Chinese media are reporting the virus attacked many university networks in China.

The Beijing News said Sunday that students at several universities around the country reported being hit by the virus, which blocked access to their thesis papers and dissertation presentations.

Security experts tempered the alarm bells by saying that widespread attacks are tough to pull off. This one worked because of a “perfect storm” of conditions, including a known and highly dangerous security hole in Microsoft Windows, tardy users who didn’t apply Microsoft’s March software fix, and malware designed to spread quickly once inside university, business and government networks.

What’s worse, those responsible were able to borrow a weaponized “exploit,” apparently created by the U.S. National Security Agency, to launch the attack in the first place

Darien Huss, a 28-year-old research engineer who assisted the anonymous British researcher lauded a hero, said he was “still worried for what’s to come in the next few days because it really would not be so difficult for the actors behind this to re-release their code without a kill switch or with a better kill switch. Or we could potentially see copycats mimic the delivery or exploit method they used.”

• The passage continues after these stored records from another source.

Lemma multi_plan_spec lan r m : NoDup (ms_ID <$> ma_Services m) ->
  validateMultiComponentPlan lan r m = Ok tt <-> trusted_multi lan r m.
Proof.
  intros Hsv. unfold validateMultiComponentPlan, trusted_multi.
  rewrite !refuse_Ok, not_or_iff, !not_false_iff_true, first_release_named_spec, !(not_not_iff (_ = _)).
  rewrite ensure_Ok, (range_keyed_ok _ _ _ _ (component_step_trusted r m)), ensure_Ok, trusted_bindings_spec by done.
  rewrite <- (pairwise_map _ _ _ _ service_same_spec).
  split.
  - intros (Hfirst & [Hlen Htwo] & Hnet & Hsl & Hsp & [HF Hnd] & Hord & Hb). split_and!; try done; [lia|..].
    + by apply zip_Forall2.
    + by rewrite zip_ids in Hnd by lia.
  - intros (Hfirst & Htwo & Hnet & [Hsl Hsp] & HF & Hnd & Hord & Hb).
    pose proof (Forall2_length _ _ _ HF) as Hlen. split_and!; try done; [lia|..].
    + by apply zip_Forall2.
    + by rewrite zip_ids by lia.
Qed.

(** ** Pinned images pass the textual checks *)
Lemma prefix_self s t : String.prefix s (s +:+ t) = true.
Proof. induction s as [|c s IH]; [by destruct t|]. change (String c s +:+ t) with (String c (s +:+ t)). simpl.
  destruct (ascii_dec c c); [apply IH | done]. Qed.

Lemma Contains_prefix s sub : String.prefix sub s = true -> Contains s sub = true.
Proof. destruct s; simpl; by intros ->. Qed.

Lemma Contains_app a sub b : Contains (a +:+ sub +:+ b) sub = true.
Proof.
  induction a as [|c a IH].
  - change ("" +:+ sub +:+ b) with (sub +:+ b). apply Contains_prefix, prefix_self.
  - change (String c a +:+ sub +:+ b) with (String c (a +:+ sub +:+ b)). simpl. rewrite IH. apply orb_true_r.
Qed.

Lemma prefix_head sub c s : String.prefix (String c sub) s = true -> exists s', s = String c s'.
Proof. destruct s as [|c' s]; simpl; [done|]. destruct (ascii_dec c c') as [->|]; eauto; done. Qed.

(** A text without the first character of [sub] holds no occurrence of it. *)
Lemma last_suffix_none c sub s : N_of_ascii c ∉ text s -> last_suffix s (String c sub) = None.
Proof.
  induction s as [|x s IH]; [done|]. rewrite text_cons, elem_of_cons. intros Hc. simpl. rewrite IH by tauto.
  destruct (ascii_dec c x) as [->|]; [exfalso; tauto | done].
Qed.

Lemma last_suffix_app a c sub b : N_of_ascii c ∉ text (sub +:+ b) ->
  last_suffix (a +:+ String c sub +:+ b) (String c sub) = Some (String c sub +:+ b).
Proof.
  intros Hb. induction a as [|x a IH].
  - change ("" +:+ String c sub +:+ b) with (String c (sub +:+ b)). simpl.
    rewrite last_suffix_none by done. destruct (ascii_dec c c); [|done]. by rewrite prefix_self.
  - change (String x a +:+ String c sub +:+ b) with (String x (a +:+ String c sub +:+ b)). simpl. by rewrite IH.
Qed.

Lemma hex_no_at hex : forallb is_hex (text hex) = true -> 64%N ∉ text hex.
Proof. rewrite forallb_forall. intros H Hin%list_elem_of_In%H. done. Qed.

Lemma append_assoc (a b c : string) : (a +:+ b) +:+ c = a +:+ b +:+ c.
Proof. apply text_inj. by rewrite !text_app, app_assoc. Qed.

Lemma pinned_image image : pinned image ->
  existsb (fun registry => HasPrefix image (registry +:+ "/")) registries = true /\
  Contains image "@sha256:" = true /\ String.length (image_digest image) = 71%nat /\
  forallb is_hex (drop 7 (text (image_digest image))) = true.
Proof.
  intros (reg & repo & hex & -> & Hreg & _ & Hl & Hx).
  assert (reg +:+ "/" +:+ repo +:+ "@sha256:" +:+ hex = (reg +:+ "/" +:+ repo) +:+ "@sha256:" +:+ hex) as Hassoc
    by (by rewrite !append_assoc).
  assert (image_digest (reg +:+ "/" +:+ repo +:+ "@sha256:" +:+ hex) = "sha256:" +:+ hex) as ->.
  { unfold image_digest. rewrite Hassoc.
    rewrite last_suffix_app; [done|]. change (String "s" _ +:+ hex) with ("sha256:" +:+ hex). rewrite text_app, elem_of_app.
    intros [Hin|Hin]; [|by apply hex_no_at in Hin]. revert Hin. cbn. rewrite !elem_of_cons, elem_of_nil. naive_solver. }
  split_and!.
  - apply existsb_exists. exists reg. split; [by apply list_elem_of_In|]. rewrite <- append_assoc. apply prefix_self.
  - rewrite Hassoc. apply Contains_app.
  - rewrite <- length_text, text_app, length_app, length_text. cbn. rewrite length_text. lia.
  - rewrite text_app. exact Hx.
Qed.
(** C17. Of a request with components exactly when its application has them,
    every container the helper creates is one the catalogue describes: an image
    pinned by digest from the manifest's release, the manifest's command, the
    network of that generation, and no host directory except the declared ones
    below the installation's directory and imported storage. *)
Theorem created_containers_trusted (P : string -> option URL) entries lan sha256_hex owned inventory imported mkdir
    bootstrap environment d r m token plan :
  catalogue_ok P entries -> entries !! rq_ApplicationID r = Some m ->
  (rq_Components r = [] <-> ma_Components m = []) ->
  createApplication (Ok entries) lan sha256_hex owned inventory imported mkdir bootstrap environment d r token = Ok plan ->
  Forall (container_trusted imported r m) (containers_of plan).
Proof. intros. by eapply created_trusted. Qed.

Theorem created_containers_trusted_witness :
  exists plan, create_on_host pihole_request = Ok plan /\
    Forall (container_trusted no_imports pihole_request pihole) (containers_of plan).
Proof.
  destruct (create_on_host pihole_request) as [plan|e] eqn:E.
  - exists plan. split; [reflexivity|]. revert E. apply (created_containers_trusted https_uri).
    + exact two_entries_ok.
    + vm_compute. reflexivity.
    + vm_compute. done.
  - exfalso. revert E. vm_compute. discriminate.
Defined.

(** The components of a request are not compared for an application that
    has none, whatever they are, and whether several containers are created is
    decided by the request's components: an accepted request for such an
    application gets containers with an image, a command and a mount of the
    host's root that no manifest has. *)
Theorem stray_components_created :
  (forall entries lan r m cs, entries !! rq_ApplicationID r = Some m -> ma_Components m = [] ->
     validateApplicationPlan (Ok entries) lan (r <| rq_Components := cs |>) =
     validateApplicationPlan (Ok entries) lan r) /\
  match create_on_host stray_request with
  | Ok plan => map (fun c => (pl_Image c, items (pl_Command c), pl_Storage c)) (containers_of plan)
  | Err _ => []
  end = let stray := ("registry.example/anything:latest", ["/bin/sh"; "-c"; "id"],
                      [ {| sg_ContainerPath := "/host"; sg_HostPath := "/"; sg_ReadOnly := false |} ]) in
        [stray; stray].
Proof.
  split; [|vm_compute; reflexivity].
  intros entries lan r m cs Hm Hc. unfold validateApplicationPlan. simpl. rewrite Hm, Hc. reflexivity.
Qed.

(** The helper only requires an installation's name not to be empty: a
    request whose name has ".." is accepted, and the directory it makes for a
    component is not below the applications' directory. *)
Theorem installation_name_escapes :
  validateApplicationPlan (Ok two_entries) "" outside_request = Ok tt /\
  is_ok (create_on_host outside_request) = true /\
  Clean (rq_DataPath outside_request) = "/tmp/data" /\
  map (fun c => map (fun s => Clean (sm_HostPath s)) (co_Storage c)) (rq_Components outside_request) =
    [["/tmp/broker/data"]; ["/tmp/web/data"; "/tmp/web/media"; "/tmp/web/consume"; "/tmp/web/export"]].
Proof. split_and!; vm_compute; reflexivity. Qed.

(** A plan of one container follows the recorded runtime: its generation
    is the recorded one plus one (1 for a new installation), in the same data
    directory and of the same application; only an update may change the image
    and release, and only a change of exposure the host bindings. *)
Theorem created_plan_follows (P : string -> option URL) entries lan sha256_hex owned inventory imported mkdir
    bootstrap environment d r m token p :
  catalogue_ok P entries -> entries !! rq_ApplicationID r = Some m -> ma_Components m = [] -> 2 <= rq_Version r ->
  createApplication (Ok entries) lan sha256_hex owned inventory imported mkdir bootstrap environment d r token
    = Ok (OneContainer p) -> follows_record d p r.
Proof.
  intros Hcat Hm Hc Hv. unfold createApplication. rewrite ensure_unit_Ok. intros [Hp H].
  rewrite ensure_unit_Ok in H. destruct H as [_ H]. rewrite ensure_unit_Ok in H. destruct H as [Ht H].
  case_decide; [by destruct (createMultiPlan _ _ _ _ _ _ _ _)|].
  rewrite rbind_Ok in H. destruct H as (q & Hq & [= <-]). by eapply recreation_followed.
Qed.

Theorem created_plan_follows_witness :
  exists p, create_on_host pihole_request = Ok (OneContainer p) /\ follows_record empty_db p pihole_request.
Proof.
  destruct (create_on_host pihole_request) as [[p|]|e] eqn:E.
  - exists p. split; [reflexivity|]. revert E. apply (created_plan_follows https_uri _ _ _ _ _ _ _ _ _ _ _ pihole).
    + exact two_entries_ok.
    + vm_compute. reflexivity.
    + vm_compute. reflexivity.
    + vm_compute. discriminate.
  - exfalso. revert E. vm_compute. discriminate.
  - exfalso. revert E. vm_compute. discriminate.
Defined.
End PlanClaims.
(** When the handler's result is larger than the 32 KiB an operation may
    record, the answer says that the operation needs action while it stays
    recorded as executing, and no operation of that scope, repairs included, is
    executed as long as its lease is held. *)
Theorem oversized_result_strands sha256_hex unmarshal decode execute prerequisites blocks recon_json query api clock r d t :
  coord_inv d ->
  sv_executed (serve_request sha256_hex unmarshal decode execute prerequisites blocks recon_json query api clock r d) = Some t ->
  (forall d2, is_ok (encode_result (rs_Result (handler_response decode r (execute (canonical_caller r) t d2).1))
                       "operation result too large") = false) ->
  (forall d2, (execute (canonical_caller r) t d2).2 = d2) ->
  let s := serve_request sha256_hex unmarshal decode execute prerequisites blocks recon_json query api clock r d in
  rs_State (sv_reply s) = "action_required" /\
  (exists o l, db_ops (sv_db s) !! rq_OperationID r = Some o /\ op_state o = StateExecuting /\
     db_leases (sv_db s) !! operationScope r = Some l /\ ls_state l = LeaseHeld) /\
  forall q uid now x d', Begin sha256_hex unmarshal q uid (operationScope r) now (sv_db s) = Ok (x, d') -> Execute x.1 = false.
Proof.
  intros Hd [_ Hex]%executed_spec Hbig Hsame. cbn zeta.
  destruct (executed_fenced _ _ _ _ _ _ _ _ _ _ _ _ Hd Hex) as (d2 & o & l & Hd2 & (Ho & _ & Hl & _ & _ & Hheld) & Hst & Hi & Hc).
  cbn zeta in Hc. rewrite Hsame in Hc. 
  destruct (complete_oversized unmarshal (rq_OperationID r) t _ (clock 2%nat) d2 (Hbig d2)) as [e He].
  rewrite He in Hc. destruct Hc as [-> ->]. rewrite Hi in Hl.
  split_and!; [done | by exists o, l|]. intros q uid now x d' Hb. by eapply held_lease_blocks.
Qed.

Theorem oversized_result_strands_witness :
  let s := helper_serving large_response (install op1) empty_db in
  rs_State (sv_reply s) = "action_required" /\
  (exists o l, db_ops (sv_db s) !! op1 = Some o /\ op_state o = StateExecuting /\
     db_leases (sv_db s) !! "inst-a" = Some l /\ ls_state l = LeaseHeld) /\
  forall q uid now x d', Begin (fun b => b) no_json q uid "inst-a" now (sv_db s) = Ok (x, d') -> Execute x.1 = false.
Proof.
  apply (oversized_result_strands (fun b => b) no_json (fun _ => Ok large_response) (answering large_response) (Ok tt)
    never_blocked (fun _ => JNull) no_answer 1000 clock0 (install op1) empty_db 1 empty_coord_inv).
  - vm_compute. reflexivity.
  - intros d2. vm_compute. reflexivity.
  - reflexivity.
Defined.

(** C32. No installation stays locked for good: from every coordinated state,
    however an operation was interrupted or stranded, restart recovery ends and
    the next well-formed repair of any installation that no unfinished restore
    blocks is executed.  (One that is blocked is answered with
    [RestoreRecoveryRequired].) *)
Theorem restart_unblocks sha256_hex unmarshal decode execute prerequisites blocks recon_json query api clock now q canonical d :
  coord_inv d -> rq_Version q = 2 -> rq_OperationRevision q = 1 -> operationIDPattern (rq_OperationID q) = true ->
  rq_Operation q = "RepairInstallation" ->
  rq_RepairAction q ∈ [RepairStartActive; RepairCleanupResources; RepairAcknowledgeRetainedLoss] ->
  (1 <= String.length (rq_InstanceID q) <= 128)%nat -> Canonical q = Ok canonical -> db_ops d !! rq_OperationID q = None ->
  (forall d', blocks (rq_InstanceID q) (rq_OperationID q) d' = Ok false) ->
  exists n d', RecoverInterrupted now d = (Ok n, d') /\
    is_Some (sv_executed (serve_request sha256_hex unmarshal decode execute prerequisites blocks recon_json query api clock q d')).
Proof.
  intros Hd Hver Hrev Hpat Hop Hact Hlen Hcan Hfresh Hbl.
  destruct (recovery_settles now d Hd) as (n & d' & Hr & Hd' & Hnone & Hno). exists n, d'. split; [done|].
  assert (rq_InstanceID q <> "") as Hne by (intros E; rewrite E in Hlen; simpl in Hlen; lia).
  assert (operationScope q = rq_InstanceID q) as Hscope by (unfold operationScope; by rewrite decide_True).
  destruct (settled_repairable d' q (operationScope q) Hd' Hno) as [Hset Hav]; [by left|].
  destruct (begin_new_total q (sha256_hex canonical) canonical (operationScope q) (clock 0%nat) api d' Hd' (Hnone _ Hfresh) Hset)
    as (r & d1 & Hb & Hex). apply Hex in Hav.
  assert (Begin sha256_hex unmarshal q api (operationScope q) (clock 0%nat) d' = Ok (r, d1)) as Hbegin.
  { unfold Begin. cbn zeta. unfold tbind, tassert. rewrite !decide_True by done.
    rewrite decide_True by (rewrite Hscope; split; [done | lia]).
    unfold tret, Hash. rewrite Hcan. unfold tget. cbv beta iota. by rewrite (Hnone _ Hfresh). }
  assert (r.2 = None) as Hnone2.
  { pose proof Hbegin as Hb'. apply Begin_txn in Hb' as (_ & _ & Hcase); [|done]. rewrite (Hnone _ Hfresh) in Hcase.
    destruct Hcase as (hash & _ & o & _ & _ & _ & [(_ & ? & _)|(? & _)]); [done | congruence]. }
  destruct r as [decision err]. simpl in *. subst err. eexists. eapply accepted_executes; try done; [by rewrite Hop| |by apply Hnone].
  unfold mutation_refused. rewrite decide_False by lia. rewrite decide_False by tauto. rewrite decide_False by tauto.
  rewrite decide_False by (rewrite Hop; by intros [? _]). rewrite Hop, decide_True, Hbl by done. done.
Qed.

Now that this “WannaCry” malware is out there, the world’s computer systems are vulnerable to a degree they haven’t been before, unless people everywhere move quickly to install Microsoft’s security patches.

This is already believed to be the biggest online extortion attack ever recorded, disrupting computers that run factories, banks, government agencies and transport systems in nations as diverse as the U.S., Russia, Ukraine, Brazil, Spain and India. Europol, the European Union’s police agency, said the onslaught was at “an unprecedented level and will require a complex international investigation to identify the culprits.”

The attack held hospitals and other entities hostage by freezing computers, encrypting their data and demanding money through online bitcoin payment — $300 at first, rising to $600 before it destroys files hours later.

The worldwide effort to extort cash from computer users is so unprecedented in its nature — the first widely successful example of ransomware that self-replicates like a virus — that Microsoft quickly changed its policy, announcing free security patches to fix this vulnerability in the older Windows systems still used by millions of individuals and smaller businesses. Normally, such patches are reserved for organizations willing to pay for extended support.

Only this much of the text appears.